Problem to work on: All lines holding the string "requirements" should be copied from the data below.

Recorded data:

/---

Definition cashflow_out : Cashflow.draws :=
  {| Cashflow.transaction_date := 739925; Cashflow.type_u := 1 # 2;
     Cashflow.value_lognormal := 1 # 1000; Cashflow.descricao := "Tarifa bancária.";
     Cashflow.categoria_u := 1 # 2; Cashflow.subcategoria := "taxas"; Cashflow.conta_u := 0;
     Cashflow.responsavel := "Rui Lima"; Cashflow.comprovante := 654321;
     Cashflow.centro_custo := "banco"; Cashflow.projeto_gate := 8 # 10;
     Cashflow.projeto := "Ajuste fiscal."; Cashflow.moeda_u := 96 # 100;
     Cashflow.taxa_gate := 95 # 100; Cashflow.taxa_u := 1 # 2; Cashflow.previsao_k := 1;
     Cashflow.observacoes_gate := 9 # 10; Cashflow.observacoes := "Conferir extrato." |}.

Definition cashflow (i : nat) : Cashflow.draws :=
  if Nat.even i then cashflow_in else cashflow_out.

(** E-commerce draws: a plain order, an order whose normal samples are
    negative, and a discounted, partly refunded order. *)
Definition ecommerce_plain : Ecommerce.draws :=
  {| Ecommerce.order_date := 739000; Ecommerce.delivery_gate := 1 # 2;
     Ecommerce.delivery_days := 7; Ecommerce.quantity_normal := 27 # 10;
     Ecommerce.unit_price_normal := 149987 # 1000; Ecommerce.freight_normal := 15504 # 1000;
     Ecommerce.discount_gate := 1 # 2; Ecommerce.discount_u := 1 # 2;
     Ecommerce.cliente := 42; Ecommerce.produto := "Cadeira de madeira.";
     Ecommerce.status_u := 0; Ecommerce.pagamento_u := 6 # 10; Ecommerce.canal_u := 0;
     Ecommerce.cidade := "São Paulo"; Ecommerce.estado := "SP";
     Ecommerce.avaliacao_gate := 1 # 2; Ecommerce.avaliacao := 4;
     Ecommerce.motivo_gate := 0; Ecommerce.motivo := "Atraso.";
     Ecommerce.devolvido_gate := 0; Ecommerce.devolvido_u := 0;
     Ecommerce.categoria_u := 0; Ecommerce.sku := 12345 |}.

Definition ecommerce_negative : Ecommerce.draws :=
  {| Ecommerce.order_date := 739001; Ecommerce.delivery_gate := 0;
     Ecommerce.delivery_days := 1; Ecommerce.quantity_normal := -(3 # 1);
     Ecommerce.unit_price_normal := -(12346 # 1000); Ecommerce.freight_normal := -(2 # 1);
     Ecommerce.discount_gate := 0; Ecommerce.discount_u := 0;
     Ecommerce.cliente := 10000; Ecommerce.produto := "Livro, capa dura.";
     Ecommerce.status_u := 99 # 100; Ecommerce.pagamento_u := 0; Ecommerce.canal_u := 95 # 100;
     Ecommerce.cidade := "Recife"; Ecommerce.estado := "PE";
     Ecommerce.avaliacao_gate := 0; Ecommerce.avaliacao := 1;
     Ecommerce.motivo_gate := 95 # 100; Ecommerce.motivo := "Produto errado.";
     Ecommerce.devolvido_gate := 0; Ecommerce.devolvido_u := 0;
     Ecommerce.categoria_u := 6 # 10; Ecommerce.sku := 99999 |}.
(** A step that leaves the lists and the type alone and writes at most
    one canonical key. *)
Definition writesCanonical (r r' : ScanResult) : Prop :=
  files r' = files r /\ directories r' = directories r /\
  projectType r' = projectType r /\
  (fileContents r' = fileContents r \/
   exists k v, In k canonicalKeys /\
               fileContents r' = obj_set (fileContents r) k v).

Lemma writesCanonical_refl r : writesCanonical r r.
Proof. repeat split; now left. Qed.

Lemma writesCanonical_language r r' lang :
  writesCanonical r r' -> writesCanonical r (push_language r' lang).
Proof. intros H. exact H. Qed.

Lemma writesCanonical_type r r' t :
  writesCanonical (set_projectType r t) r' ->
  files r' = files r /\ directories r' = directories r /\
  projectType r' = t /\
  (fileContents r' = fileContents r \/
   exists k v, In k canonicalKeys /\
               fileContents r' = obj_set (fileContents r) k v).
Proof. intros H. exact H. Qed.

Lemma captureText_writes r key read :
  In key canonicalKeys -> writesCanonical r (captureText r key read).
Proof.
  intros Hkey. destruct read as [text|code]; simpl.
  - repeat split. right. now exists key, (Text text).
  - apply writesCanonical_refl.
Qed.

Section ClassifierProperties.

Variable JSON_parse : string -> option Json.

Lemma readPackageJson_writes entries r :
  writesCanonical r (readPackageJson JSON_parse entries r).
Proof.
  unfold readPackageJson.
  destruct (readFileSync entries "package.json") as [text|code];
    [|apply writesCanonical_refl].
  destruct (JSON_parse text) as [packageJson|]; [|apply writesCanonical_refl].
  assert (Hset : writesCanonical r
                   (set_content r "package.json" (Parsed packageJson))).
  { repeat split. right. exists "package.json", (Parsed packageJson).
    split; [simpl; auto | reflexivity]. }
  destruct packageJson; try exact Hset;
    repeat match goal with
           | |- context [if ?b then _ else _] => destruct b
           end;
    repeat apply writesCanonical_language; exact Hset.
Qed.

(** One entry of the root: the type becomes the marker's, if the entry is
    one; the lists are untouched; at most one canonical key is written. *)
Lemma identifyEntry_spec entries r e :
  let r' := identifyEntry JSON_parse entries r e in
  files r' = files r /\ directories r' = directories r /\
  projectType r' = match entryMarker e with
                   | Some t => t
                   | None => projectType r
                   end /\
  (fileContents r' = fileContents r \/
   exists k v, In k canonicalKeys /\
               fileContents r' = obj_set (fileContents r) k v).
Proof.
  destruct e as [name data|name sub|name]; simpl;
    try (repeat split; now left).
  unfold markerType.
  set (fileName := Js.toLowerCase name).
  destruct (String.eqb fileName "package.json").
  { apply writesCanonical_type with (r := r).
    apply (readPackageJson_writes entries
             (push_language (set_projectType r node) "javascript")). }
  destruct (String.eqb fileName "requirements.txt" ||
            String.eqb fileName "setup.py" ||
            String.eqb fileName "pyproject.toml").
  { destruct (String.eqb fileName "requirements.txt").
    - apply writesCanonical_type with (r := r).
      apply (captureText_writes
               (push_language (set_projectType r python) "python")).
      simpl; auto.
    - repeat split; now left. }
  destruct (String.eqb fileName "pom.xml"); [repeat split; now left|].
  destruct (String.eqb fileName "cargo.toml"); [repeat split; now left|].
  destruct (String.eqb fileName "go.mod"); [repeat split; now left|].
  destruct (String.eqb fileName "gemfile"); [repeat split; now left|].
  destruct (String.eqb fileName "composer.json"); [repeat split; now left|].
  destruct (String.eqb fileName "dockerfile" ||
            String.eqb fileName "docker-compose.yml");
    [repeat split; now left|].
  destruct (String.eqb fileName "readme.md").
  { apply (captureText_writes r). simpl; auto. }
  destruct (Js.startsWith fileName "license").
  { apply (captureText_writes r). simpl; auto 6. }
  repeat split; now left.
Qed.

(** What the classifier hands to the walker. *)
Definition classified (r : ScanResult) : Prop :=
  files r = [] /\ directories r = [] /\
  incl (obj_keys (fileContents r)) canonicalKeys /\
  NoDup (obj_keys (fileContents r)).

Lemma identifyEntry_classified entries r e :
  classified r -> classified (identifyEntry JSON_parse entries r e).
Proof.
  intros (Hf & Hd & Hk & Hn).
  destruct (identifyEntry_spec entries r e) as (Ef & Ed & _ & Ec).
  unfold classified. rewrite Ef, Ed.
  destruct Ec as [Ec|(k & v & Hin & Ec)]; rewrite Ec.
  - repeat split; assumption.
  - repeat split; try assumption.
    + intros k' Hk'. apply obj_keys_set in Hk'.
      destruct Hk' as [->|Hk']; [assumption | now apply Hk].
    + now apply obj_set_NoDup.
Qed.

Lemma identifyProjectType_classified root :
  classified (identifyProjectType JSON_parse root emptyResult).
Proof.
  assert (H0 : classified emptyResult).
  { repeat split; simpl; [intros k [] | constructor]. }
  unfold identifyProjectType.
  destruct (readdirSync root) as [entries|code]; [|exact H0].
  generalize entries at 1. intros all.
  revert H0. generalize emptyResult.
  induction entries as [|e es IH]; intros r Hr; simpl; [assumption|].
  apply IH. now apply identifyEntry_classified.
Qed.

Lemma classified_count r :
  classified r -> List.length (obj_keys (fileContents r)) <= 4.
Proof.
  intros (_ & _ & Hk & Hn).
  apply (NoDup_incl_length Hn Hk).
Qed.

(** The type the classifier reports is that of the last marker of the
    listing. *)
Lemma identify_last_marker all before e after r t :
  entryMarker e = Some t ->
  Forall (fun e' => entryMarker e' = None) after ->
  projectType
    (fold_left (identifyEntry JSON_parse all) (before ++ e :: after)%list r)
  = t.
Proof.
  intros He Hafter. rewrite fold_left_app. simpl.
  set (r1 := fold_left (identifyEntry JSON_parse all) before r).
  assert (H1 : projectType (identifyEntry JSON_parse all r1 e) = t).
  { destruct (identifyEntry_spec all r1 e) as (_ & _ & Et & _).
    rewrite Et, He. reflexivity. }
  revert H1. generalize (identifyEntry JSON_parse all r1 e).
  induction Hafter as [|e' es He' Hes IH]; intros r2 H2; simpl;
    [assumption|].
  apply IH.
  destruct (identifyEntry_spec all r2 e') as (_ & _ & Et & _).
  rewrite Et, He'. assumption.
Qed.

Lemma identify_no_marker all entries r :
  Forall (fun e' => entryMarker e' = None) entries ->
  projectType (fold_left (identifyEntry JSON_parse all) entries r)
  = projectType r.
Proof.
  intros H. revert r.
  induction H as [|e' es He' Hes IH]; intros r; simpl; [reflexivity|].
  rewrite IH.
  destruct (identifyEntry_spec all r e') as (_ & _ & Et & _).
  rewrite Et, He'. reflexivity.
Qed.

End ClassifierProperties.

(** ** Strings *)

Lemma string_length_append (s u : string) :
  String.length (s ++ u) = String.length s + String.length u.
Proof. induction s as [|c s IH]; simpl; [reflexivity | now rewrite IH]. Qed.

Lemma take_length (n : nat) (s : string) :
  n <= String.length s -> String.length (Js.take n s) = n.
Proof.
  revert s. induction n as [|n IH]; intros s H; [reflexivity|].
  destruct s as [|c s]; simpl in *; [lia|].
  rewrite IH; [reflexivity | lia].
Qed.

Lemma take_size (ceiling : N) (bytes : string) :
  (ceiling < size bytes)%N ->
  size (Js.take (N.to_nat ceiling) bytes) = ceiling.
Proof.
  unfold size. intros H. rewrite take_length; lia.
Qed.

\---

Response box:
  destruct (String.eqb fileName "requirements.txt" ||
  { destruct (String.eqb fileName "requirements.txt").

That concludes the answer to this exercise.